Wednesday, July 23, 2008

SOUND ABATEMENT / HIGHWAY NOISE ATTENUATION MEASURES

I would like to see more focus on highway sound and noise abatement measures.

I am thinking about this primarily in terms of New York City's extensive reclamation of the city waterfront for parkland. There has been a huge amount of new parkland becoming part of our lives. While pictures don't tell the story in this case, never has there been so much park land added to the city with such a high level of background noise.

The Battery Park City Promenade, in contradistinction to the Brooklyn Heights Promenade, is one of the few places one can go for quite- where you might even hear water lapping the shore. The new Brooklyn Bridge Park has given some attention to what can be done about highway noise abatement but it is an example of a premier world class park with heavy public investment where highway noise from the BQE will be a prevalent factor notwithstanding. The portions of the Park that are already open are also quite affected by highway (and elevated train) noise from the Brooklyn and Manhattan Bridges. Thankfully, the noise from the Brooklyn Bridge was substantially lowered years ago when a smooth road surface replaced the open metal grid surface on which cars used to travel when crossing the Bridge.

One way to sometimes escape the high noise volume in the new river parks is to go out to the end of park piers when they are available.

Cars are generally the greatest contributor of noise to the urban environment. The level of sound increases substantially when roadway traffic moves at high speed. Highway congestion temporarily abates noise. Rail is usually quieter except when elevated. On the West Side, again in the riverside parks, helicopters contribute very substantial noise in certain spots since they are, not only loud, but right at the water’s edge rather than landing out on piers.

Sound also behaves in ways that sometimes might not be expected. Just outside our building where we live on Montague Street it is really very quite. If you go up to our building’s new roof deck there is substantial highway noise audible from the BQE on the other side of Atlantic Avenue, quite a few blocks away.

Abating highway noise is challenging and a hard result to achieve. People are often uninformed about the science aspects of it which are also not easy to research. Nevertheless, this does not mean that results are not possible. And, there are major upcoming opportunities with, for instance, the rebuilding of the BQE cantilevering under the Brooklyn Heights promenade. More earth berms and other sound baffling measures along other areas of reclaimed waterfront would also be helpful. Speak to an engineer, but I suspect that, in some cases, berming or baffling only as far up as just above car tire levels may have a good effect. One example of how a berm can assure quite is the way that tree planted hills are used in Brooklyn’s Grand Army Plaza traffic Circle area. The Brooklyn Bridge is also an example where a difference was made by virtue of the new road surface the engineers substituted several years ago.

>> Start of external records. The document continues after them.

(** X8. Bounds that hold on every sample.  Over exact arithmetic, for valid
    parameters and [n_simulations >= 1], with [d = exp(-r*T)] and [S_T] the
    last column of the grid: a call is worth at least [d * (mean(S_T) - K)]
    and at most [d * mean(S_T)], any other option type (a put) at least
    [d * (K - mean(S_T))] and at most [d * K]. *)
Theorem price_bounds {G : Type} {rs : RandomSource R G}
    (params : OptionParams R) (self : MonteCarloEngine G) :
  valid_params params -> (1 <= n_simulations self)%Z ->
  exists res self',
    price_option params self = (Ok res, self') /\
    let d := exp (- r params * T params) in
    let mean_S_T := np_mean (terminal_prices (paths res)) in
    (option_type params = "call"%string ->
     d * (mean_S_T - K params) <= price res <= d * mean_S_T)%R /\
    (option_type params <> "call"%string ->
     d * (K params - mean_S_T) <= price res <= d * K params)%R.
Proof.
  intros (HS & HK & _ & _) Hn.
  destruct (simulate_paths_252_returns params self) as (grid & self' & Hrun);
    [lia|].
  destruct (simulate_paths_252_grid _ _ Hrun) as (_ & _ & Hlen & _).
  assert (Hne : terminal_prices grid <> [])
    by (eapply nonempty_of_length; eassumption).
  assert (Hpos : forall s, In s (terminal_prices grid) -> (0 < s)%R).
  { intros s Hs.
    eapply (@terminal_prices_positive _ _ params 252); try eassumption. lia. }
  exists (pricing_of params (n_simulations self) grid), self'.
  split; [now apply (price_option_reduces_grid _ params)|].
  cbn [pricing_of price paths]. cbn zeta.
  change (discount params) with (exp (- r params * T params))%R.
  set (d := exp (- r params * T params)).
  assert (Hd : (0 < d)%R) by apply exp_pos.
  set (l := terminal_prices grid) in *.
  change (fmul ?a ?b) with (a * b)%R.
  split.
  - intros Hcall. rewrite payoffs_of_call by exact Hcall.
    cbn [fsub np_maximum R_FloatOps]. unfold fzero. cbn [of_int R_FloatOps].
    assert (H1 : (np_mean l - K params <=
                  np_mean (map (fun s => Rmax (s - K params) 0) l))%R).
    { rewrite <- (np_mean_map_id l) at 1.
      rewrite <- (np_mean_constant (K params) Hne) at 1.
      rewrite <- np_mean_map_minus. apply np_mean_map_le.
      intros s _. apply Rmax_l. }
    assert (H2 : (np_mean (map (fun s => Rmax (s - K params) 0) l) <=
                  np_mean l)%R).
    { rewrite <- (np_mean_map_id l) at 1. apply np_mean_map_le.
      intros s Hs. specialize (Hpos s Hs).
      apply Rmax_lub; lra. }
    split; nra.
  - intros Hput. rewrite payoffs_of_not_call by exact Hput.
    cbn [fsub np_maximum R_FloatOps]. unfold fzero. cbn [of_int R_FloatOps].
    assert (H1 : (K params - np_mean l <=
                  np_mean (map (fun s => Rmax (K params - s) 0) l))%R).
    { rewrite <- (np_mean_map_id l) at 1.
      rewrite <- (np_mean_constant (K params) Hne) at 1.
      rewrite <- np_mean_map_minus. apply np_mean_map_le.
      intros s _. apply Rmax_l. }
    assert (H2 : (np_mean (map (fun s => Rmax (K params - s) 0) l) <=
                  K params)%R).
    { apply Rle_trans with (np_mean (map (fun _ : R => K params) l)).
      - apply np_mean_map_le. intros s Hs. specialize (Hpos s Hs).
        apply Rmax_lub; lra.
      - rewrite (np_mean_constant (K params) Hne). lra. }
    split; nra.
Qed.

I should add to my mention of Grand Army Plaza above that the Project for Public Spaces is proposing that the Grand Army Plaza traffic flow be redesigned and this offers opportunity for even better noise reduction efforts in this area. I was told that the City has plans to actually effect some changes in about five years.

There are several places on the web site of the Project for Public Spaces where waterfalls are praised for their use in public spaces because they create “white noise” which gives a certain semblance of quietude. Creation of white noise is a worthwhile tactic to consider, but it is not the same as actually reducing noise. For instance, should you listen to an iPod in the white noise area you will still have to turn up the volume, perhaps uncomfortably, to hear it.

So I suggest that we focus not only be given to “sound” urban planning in New York but also to planning for reduced sound.

I am particularly interested in people who can point to the science associated with potential solutions.

(One of the people who has done work relating to this area is Arline L. Bronzaft.)